▶ [The task] Write out the stretch of lines below that begins at the line with "interface of the" and ends at the line with "Formatting of texts, log", including both, exactly as given and nothing more.

========================

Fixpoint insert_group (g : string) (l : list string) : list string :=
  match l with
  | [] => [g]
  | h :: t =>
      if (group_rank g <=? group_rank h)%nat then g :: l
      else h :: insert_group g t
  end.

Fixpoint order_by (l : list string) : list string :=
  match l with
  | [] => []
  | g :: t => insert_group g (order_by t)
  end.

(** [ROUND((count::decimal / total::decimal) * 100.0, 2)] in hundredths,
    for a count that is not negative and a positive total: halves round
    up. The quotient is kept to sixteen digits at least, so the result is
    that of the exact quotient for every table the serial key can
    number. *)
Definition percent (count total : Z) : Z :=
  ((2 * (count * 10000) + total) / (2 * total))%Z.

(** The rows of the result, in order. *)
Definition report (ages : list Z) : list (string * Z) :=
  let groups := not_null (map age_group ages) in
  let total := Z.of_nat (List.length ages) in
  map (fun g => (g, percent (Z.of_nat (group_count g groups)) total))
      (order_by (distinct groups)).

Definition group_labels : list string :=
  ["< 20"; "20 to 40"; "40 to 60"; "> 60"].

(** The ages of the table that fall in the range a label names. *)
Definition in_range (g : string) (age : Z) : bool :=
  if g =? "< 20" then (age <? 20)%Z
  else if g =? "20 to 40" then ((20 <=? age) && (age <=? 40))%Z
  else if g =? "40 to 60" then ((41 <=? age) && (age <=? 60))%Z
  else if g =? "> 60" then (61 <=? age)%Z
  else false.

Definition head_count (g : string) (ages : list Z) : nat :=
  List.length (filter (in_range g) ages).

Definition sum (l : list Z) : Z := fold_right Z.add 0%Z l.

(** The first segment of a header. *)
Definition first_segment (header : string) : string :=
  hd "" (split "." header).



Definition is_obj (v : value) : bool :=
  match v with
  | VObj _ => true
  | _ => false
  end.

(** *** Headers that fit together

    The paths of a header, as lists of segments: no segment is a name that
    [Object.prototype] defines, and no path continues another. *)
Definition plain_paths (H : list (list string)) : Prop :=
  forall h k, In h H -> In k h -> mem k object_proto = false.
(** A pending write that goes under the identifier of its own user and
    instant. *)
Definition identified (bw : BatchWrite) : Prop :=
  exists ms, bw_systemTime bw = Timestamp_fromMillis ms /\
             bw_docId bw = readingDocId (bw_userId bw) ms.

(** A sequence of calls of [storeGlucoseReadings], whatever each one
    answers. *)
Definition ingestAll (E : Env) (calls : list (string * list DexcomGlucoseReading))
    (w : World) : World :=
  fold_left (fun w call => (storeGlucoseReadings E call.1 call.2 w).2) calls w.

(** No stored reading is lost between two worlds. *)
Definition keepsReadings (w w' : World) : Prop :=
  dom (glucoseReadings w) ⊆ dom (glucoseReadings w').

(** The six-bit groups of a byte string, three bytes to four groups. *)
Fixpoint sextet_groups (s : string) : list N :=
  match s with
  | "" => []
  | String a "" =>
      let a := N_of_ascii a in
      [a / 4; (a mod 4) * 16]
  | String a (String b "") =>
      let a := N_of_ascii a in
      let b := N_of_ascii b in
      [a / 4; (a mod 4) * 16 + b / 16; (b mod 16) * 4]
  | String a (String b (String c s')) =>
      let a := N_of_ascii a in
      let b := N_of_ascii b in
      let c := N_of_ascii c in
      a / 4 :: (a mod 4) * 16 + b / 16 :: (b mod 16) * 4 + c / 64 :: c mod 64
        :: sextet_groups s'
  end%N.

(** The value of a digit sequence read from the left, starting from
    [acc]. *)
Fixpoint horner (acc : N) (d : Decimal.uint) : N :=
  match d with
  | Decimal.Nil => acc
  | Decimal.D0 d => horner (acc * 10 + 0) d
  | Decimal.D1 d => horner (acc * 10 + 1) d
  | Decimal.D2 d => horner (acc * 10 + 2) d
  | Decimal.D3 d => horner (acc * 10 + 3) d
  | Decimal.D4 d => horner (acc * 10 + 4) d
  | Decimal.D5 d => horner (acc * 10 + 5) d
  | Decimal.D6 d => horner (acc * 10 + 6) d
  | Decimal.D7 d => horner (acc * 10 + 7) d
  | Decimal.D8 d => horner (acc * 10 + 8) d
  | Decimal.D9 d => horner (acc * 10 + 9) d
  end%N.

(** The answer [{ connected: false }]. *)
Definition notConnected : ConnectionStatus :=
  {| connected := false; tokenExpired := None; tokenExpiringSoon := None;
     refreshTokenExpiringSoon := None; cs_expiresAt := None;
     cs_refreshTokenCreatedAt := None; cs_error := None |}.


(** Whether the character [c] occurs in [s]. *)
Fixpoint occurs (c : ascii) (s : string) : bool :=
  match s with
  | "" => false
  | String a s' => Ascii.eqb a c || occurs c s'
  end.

========================

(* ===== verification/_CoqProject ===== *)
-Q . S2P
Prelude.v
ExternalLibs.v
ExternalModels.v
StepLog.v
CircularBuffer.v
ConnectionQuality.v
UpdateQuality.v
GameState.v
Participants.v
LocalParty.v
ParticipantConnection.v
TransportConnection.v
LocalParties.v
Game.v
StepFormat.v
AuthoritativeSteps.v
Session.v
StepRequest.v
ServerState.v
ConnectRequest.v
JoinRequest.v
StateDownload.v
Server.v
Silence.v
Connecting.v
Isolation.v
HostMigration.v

========================

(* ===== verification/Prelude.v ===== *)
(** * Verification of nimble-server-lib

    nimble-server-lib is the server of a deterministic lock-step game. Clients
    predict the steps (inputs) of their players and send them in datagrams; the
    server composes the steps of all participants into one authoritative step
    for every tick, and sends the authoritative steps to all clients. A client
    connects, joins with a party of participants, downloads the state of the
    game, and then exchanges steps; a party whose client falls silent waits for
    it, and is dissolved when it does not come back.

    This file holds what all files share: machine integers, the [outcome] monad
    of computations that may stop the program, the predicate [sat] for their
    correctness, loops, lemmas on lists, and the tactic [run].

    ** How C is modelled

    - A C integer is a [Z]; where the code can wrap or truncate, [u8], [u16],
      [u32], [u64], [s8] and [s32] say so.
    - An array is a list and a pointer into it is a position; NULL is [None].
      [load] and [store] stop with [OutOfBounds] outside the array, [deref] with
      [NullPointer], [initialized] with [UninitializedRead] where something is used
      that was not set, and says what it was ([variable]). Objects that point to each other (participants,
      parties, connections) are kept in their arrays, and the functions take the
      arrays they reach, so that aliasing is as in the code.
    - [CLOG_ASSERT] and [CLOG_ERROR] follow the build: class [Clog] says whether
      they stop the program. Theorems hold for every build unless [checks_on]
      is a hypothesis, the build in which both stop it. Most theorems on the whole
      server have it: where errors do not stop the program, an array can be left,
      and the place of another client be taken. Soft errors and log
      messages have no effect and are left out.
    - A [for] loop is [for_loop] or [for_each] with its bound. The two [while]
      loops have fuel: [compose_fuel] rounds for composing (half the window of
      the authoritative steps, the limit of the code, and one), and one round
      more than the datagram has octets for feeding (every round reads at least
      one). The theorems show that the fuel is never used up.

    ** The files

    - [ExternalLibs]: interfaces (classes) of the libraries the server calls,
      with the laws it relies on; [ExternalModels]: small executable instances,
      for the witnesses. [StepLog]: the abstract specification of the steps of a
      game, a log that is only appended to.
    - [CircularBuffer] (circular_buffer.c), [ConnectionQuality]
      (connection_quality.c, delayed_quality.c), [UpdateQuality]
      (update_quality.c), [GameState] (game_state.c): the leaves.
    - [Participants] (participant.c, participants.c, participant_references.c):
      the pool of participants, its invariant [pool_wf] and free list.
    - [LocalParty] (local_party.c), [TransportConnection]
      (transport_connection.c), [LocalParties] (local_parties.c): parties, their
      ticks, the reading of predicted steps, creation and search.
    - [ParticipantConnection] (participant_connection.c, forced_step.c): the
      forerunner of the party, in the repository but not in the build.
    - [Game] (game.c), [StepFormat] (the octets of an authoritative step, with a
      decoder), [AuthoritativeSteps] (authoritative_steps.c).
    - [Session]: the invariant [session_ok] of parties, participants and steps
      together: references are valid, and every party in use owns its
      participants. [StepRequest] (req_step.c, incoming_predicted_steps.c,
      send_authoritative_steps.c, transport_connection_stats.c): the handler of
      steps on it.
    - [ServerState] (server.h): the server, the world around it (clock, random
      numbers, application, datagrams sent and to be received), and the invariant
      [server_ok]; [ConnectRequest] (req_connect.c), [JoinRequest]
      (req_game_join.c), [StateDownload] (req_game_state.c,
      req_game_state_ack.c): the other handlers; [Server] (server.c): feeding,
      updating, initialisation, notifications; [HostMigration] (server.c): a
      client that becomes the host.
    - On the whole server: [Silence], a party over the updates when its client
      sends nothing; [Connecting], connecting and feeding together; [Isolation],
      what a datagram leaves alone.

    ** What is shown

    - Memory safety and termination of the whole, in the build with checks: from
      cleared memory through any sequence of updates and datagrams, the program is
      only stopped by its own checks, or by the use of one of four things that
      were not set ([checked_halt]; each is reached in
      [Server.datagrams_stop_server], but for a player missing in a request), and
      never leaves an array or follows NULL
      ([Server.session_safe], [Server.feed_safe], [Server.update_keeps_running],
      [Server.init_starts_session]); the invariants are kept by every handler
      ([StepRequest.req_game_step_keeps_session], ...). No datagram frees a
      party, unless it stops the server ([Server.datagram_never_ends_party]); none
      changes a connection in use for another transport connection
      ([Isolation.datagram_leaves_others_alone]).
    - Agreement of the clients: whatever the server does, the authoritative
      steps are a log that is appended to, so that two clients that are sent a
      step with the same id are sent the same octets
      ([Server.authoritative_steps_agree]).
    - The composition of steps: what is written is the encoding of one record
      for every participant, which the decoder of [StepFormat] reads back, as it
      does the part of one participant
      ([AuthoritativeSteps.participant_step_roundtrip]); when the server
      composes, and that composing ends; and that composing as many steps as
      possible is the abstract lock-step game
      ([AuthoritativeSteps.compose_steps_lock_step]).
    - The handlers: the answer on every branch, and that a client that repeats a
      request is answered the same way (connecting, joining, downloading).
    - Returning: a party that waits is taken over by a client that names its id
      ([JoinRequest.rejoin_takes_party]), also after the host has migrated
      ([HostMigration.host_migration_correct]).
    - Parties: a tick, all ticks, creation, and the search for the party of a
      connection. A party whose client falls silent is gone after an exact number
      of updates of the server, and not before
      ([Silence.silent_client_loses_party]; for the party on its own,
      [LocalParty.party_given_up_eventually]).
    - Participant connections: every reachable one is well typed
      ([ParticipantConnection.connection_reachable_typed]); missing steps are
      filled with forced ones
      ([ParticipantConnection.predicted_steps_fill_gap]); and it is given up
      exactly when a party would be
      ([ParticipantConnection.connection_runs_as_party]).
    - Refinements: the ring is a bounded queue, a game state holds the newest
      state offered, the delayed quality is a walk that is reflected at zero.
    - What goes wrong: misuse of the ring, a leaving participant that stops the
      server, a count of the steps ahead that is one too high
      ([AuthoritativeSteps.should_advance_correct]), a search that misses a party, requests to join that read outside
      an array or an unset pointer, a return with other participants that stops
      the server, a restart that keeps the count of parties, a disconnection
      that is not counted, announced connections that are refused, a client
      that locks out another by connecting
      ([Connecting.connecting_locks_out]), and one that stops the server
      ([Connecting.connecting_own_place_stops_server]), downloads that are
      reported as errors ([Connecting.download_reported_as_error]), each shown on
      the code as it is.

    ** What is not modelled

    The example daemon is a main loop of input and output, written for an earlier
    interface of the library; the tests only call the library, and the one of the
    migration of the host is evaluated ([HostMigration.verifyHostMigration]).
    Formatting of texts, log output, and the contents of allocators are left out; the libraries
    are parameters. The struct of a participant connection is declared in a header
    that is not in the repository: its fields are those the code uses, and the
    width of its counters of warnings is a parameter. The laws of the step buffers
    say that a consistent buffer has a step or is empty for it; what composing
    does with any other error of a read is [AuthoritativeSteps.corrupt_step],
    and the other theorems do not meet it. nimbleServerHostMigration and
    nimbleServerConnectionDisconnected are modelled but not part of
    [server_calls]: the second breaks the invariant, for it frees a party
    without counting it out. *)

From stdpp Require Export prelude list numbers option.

========================

▶ [Task response]
    interface of the library; the tests only call the library, and the one of the
    migration of the host is evaluated ([HostMigration.verifyHostMigration]).
    Formatting of texts, log output, and the contents of allocators are left out; the libraries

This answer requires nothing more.